The increase was primarily due to losses on the disposal of assets totaling $9.9
million and charges related to the decline in market value of certain
freestanding interest rate swap instruments totaling $2.1 million. These
expenses were partially offset by other income.

     As a result of the above, the loss before income taxes and change in
accounting principle increased $416.5 million to $424.7 million for the year
ended December 31, 2001 from $8.2 million for the combined year ended December
31, 2000.

     The provision for income taxes increased $8.4 million, or 262.5%, to $11.6
million for the year ended December 31, 2001, from $3.2 million for the combined
year ended December 31, 2000. The increase is due to valuation allowances
recorded on deferred tax assets during the year ended December 31, 2001. Our
fiscal year 2001 effective income tax rate was approximately 2.7% primarily due
to disallowed deductions for goodwill of $204.0 million and valuation allowances
of $246.0 million.

     As a result, our net loss increased $424.8 million to $436.3 million for
the year ended December 31, 2001 from $11.5 million for the combined year ended
December 31, 2000.

COMPARISON OF PRO FORMA RESULTS (UNAUDITED) FOR THE YEAR ENDED DECEMBER 31, 2001
TO THE PRO FORMA RESULTS FOR THE YEAR ENDED DECEMBER 31, 2000 (UNAUDITED).

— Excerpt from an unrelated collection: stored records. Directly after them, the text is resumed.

(** ** A second tunnel of client 100 *)

Lemma tunnel_opens_witness :
  (exists w1 w2 ch2, run (handle_web_message state 100 (Ok (Binary (framed Byte.x00 Byte.x14 Byte.x06)))) (always 0)
       ServerExample.world0 = Done Continue w1 /\
     env_step w1 w2 /\ node_channels w2 !! chan 0 = Some ch2 /\ wire ch2 = [] ++ [framed Byte.x01 Byte.x14 Byte.x06]) /\
  exists auth stdin a' t, run (reader_task AgentExample.config [Ok (Binary (framed Byte.x01 Byte.x14 Byte.x06))]) at_noon agent7
       = Done tt a' /\
     auth_for AgentExample.config (Some "u") (Some "p") = Some auth /\ opened Protocol.SSH 100 auth None stdin agent7 a' /\
     last (tunnels a') = Some t.
Proof.
  destruct (tunnel_opens state AgentExample.config Protocol.SSH 100 (uuid_to_string 10) 10 10 0 (Some "u") (Some "p") None
    (framed Byte.x00 Byte.x14 Byte.x06) live (framed Byte.x01 Byte.x14 Byte.x06) (always 0) at_noon ServerExample.world0 agent7
    (framed Byte.x01 Byte.x15 Byte.x07) (framed Byte.x00 Byte.x15 Byte.x07))
    as (Hserver & (auth & stdin & a' & t & Hrun & Hauth & Ho & Ht & _) & _); try reflexivity.
  split; [exact Hserver|]. by exists auth, stdin, a', t.
Defined.

(** ** Node 10 joins again *)

#[local] Existing Instance ServerExample.node_jwt.
#[local] Existing Instance ServerExample.node_jwt_laws.

Definition auth_bytes : bytes := framed Byte.x01 Byte.x0a Byte.x04.
Definition auth_ok_bytes : bytes := framed Byte.x01 Byte.x0b Byte.x05.

Lemma session10 : connected state 0 0 10 (token10 0) ServerExample.world0.
Proof.
  exists 0. split; [done|]. split; [reflexivity|]. intros cs3 Hdb Hexp.
  apply (token_accepted state 10 0); [done|apply active10|reflexivity|done].
Qed.

Lemma agent_joins_witness :
  exists shift w1 w2 tx conn ch,
    run (handle_node_socket state "203.0.113.7" [Ok (Binary auth_bytes)]) (always 0) ServerExample.world0 =
      run (handle_node_messages state 10 [];; end_node_socket tx 10) (fun n => always 0 (shift n)) w1 /\
    nodes (shared w1) !! uid 10 = Some conn /\ nc_tx conn = tx /\ server_id conn = ServerState.id state /\
    nr_id (node_record conn) = 10 /\
    (exists fields, redis w1 = [] ++ [HSetMultiple (node_key (node_record conn)) fields;
                                     Expire (node_key (node_record conn)) 120] /\
       ("server", server_get_encoded (server state)) ∈ fields) /\
    env_step w1 w2 /\ shared w2 = shared w1 /\ node_channels w2 !! tx = Some ch /\
    wire ch = [auth_ok_bytes] /\ queue ch = [] /\ rx ch = HeldByWriter /\
    forall reader, AgentWs.authenticate 10 (Ok (Binary auth_ok_bytes) :: reader) = (Ok tt, reader).
Proof.
  apply (agent_joins state "203.0.113.7" "0.1.0" 10 (token10 0) 0 0 auth_bytes auth_ok_bytes [] (always 0) ServerExample.world0);
    [apply session10|apply tables0_wf| |done|done|reflexivity|done|reflexivity|done].
  intros iat Hiat. replace iat with 0 by lia. vm_compute. discriminate.
Defined.

(** ** The relay finds node 10 *)

#[local] Existing Instance EdgeExample.toy_glob.

(** The toy pattern matcher follows the law of [SCAN]. *)
Lemma suffixes_spec s t : t ∈ suffixes s <-> exists p, s = p +:+ t.
Proof.
  revert t. induction s as [|a s IH]; intros t; cbn [suffixes].
  - rewrite list_elem_of_singleton. split; [intros ->; by exists ""|]. by intros [[|] [=]].
  - rewrite elem_of_cons, IH. split.
    + intros [->|[p ->]]; [by exists ""|by exists (String a p)].
    + intros [[|b p] Hp]; [by left|right]. injection Hp as -> ->. by exists p.
Qed.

     As a result of the significance and timing of the contribution of 4MC and
the acquisitions of LNS, GWNS, Cinram-POP, Visiontext, VSC, Soundelux, Triumph
and Soho in 2001 and 2000, certain information for the years ending December 31,
2001 and 2000 is being presented on a pro forma basis. Our management believes
that these pro forma revenue and EBITDA results provide additional information
useful in analyzing the underlying business results. However, pro forma
operating results should be considered in addition to, and not as a substitute
for, actual results of operations. The following

                                        31


unaudited pro forma financial information is presented as if each acquisition
was consummated on January 1, 2000.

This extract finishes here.